Dataset excerpts >>
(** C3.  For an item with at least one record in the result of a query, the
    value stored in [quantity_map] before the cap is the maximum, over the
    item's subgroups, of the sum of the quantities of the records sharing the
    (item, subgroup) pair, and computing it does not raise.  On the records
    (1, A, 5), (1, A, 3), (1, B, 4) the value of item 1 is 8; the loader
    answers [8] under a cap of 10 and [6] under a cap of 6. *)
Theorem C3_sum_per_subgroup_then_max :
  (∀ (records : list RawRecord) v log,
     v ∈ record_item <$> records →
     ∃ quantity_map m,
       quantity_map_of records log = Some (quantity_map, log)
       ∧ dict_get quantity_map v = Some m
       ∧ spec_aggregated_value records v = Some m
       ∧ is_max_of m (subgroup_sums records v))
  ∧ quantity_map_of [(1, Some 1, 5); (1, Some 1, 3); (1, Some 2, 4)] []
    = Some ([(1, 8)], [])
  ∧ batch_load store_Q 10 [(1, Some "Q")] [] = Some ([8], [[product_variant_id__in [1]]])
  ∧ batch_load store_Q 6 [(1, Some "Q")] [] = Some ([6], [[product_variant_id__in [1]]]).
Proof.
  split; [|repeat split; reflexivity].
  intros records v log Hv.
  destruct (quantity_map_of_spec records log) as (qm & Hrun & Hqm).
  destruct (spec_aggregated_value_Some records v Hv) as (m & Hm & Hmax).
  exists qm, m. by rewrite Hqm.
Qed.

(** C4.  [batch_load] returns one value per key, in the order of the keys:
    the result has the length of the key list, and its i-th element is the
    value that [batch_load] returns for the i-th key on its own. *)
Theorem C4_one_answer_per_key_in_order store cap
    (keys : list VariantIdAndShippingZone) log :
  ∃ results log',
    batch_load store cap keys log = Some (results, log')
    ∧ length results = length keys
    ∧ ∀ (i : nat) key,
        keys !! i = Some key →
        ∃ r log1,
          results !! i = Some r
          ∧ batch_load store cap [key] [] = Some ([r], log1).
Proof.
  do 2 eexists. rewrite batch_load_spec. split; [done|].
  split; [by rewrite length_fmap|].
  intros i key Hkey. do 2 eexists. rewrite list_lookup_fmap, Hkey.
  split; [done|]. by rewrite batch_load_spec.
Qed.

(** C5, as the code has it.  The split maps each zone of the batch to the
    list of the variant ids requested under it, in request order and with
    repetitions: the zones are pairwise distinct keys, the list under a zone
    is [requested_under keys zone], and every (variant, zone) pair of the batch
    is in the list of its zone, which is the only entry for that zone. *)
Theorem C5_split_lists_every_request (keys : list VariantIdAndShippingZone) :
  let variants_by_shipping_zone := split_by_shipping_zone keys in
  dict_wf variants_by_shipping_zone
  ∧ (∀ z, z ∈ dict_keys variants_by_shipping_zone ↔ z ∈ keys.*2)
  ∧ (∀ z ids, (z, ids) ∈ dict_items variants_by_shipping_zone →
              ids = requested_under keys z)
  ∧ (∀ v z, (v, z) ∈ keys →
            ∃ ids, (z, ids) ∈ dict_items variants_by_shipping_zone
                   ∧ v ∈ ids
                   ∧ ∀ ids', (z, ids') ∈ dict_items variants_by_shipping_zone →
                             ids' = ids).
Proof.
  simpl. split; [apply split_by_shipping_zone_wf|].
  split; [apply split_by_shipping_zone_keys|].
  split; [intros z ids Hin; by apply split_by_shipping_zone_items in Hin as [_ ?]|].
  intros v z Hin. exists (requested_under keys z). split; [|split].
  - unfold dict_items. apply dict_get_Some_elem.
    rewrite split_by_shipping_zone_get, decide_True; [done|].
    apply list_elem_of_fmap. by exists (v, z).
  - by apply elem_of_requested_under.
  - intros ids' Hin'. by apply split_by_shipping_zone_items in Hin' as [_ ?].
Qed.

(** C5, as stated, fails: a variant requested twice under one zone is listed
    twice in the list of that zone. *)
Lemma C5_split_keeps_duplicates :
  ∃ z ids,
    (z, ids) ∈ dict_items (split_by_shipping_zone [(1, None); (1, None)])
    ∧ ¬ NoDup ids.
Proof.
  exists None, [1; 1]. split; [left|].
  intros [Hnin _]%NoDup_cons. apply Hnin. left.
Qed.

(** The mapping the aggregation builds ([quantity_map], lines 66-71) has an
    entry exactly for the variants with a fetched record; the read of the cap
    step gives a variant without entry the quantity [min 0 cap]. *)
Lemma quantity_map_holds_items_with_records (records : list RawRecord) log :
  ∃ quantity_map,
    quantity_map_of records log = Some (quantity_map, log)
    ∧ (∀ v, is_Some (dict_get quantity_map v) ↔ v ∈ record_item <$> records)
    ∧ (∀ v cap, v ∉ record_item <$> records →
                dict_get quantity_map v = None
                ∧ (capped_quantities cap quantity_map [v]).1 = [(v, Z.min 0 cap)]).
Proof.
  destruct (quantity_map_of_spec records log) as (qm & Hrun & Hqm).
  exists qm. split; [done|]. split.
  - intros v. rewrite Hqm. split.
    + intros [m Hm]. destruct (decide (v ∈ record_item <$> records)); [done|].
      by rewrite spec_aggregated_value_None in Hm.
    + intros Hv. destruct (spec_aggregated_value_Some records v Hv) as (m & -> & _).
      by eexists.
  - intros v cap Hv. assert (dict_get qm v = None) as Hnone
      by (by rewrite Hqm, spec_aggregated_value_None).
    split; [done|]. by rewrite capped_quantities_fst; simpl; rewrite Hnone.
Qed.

Brief >> What you return must be the lines above that run from the line with "exists qm. split; [done|]. split." to the line with "by (by rewrite", inclusive, each copied exactly.

Task response >>
  exists qm. split; [done|]. split.
  - intros v. rewrite Hqm. split.
    + intros [m Hm]. destruct (decide (v ∈ record_item <$> records)); [done|].
      by rewrite spec_aggregated_value_None in Hm.
    + intros Hv. destruct (spec_aggregated_value_Some records v Hv) as (m & -> & _).
      by eexists.
  - intros v cap Hv. assert (dict_get qm v = None) as Hnone
      by (by rewrite Hqm, spec_aggregated_value_None).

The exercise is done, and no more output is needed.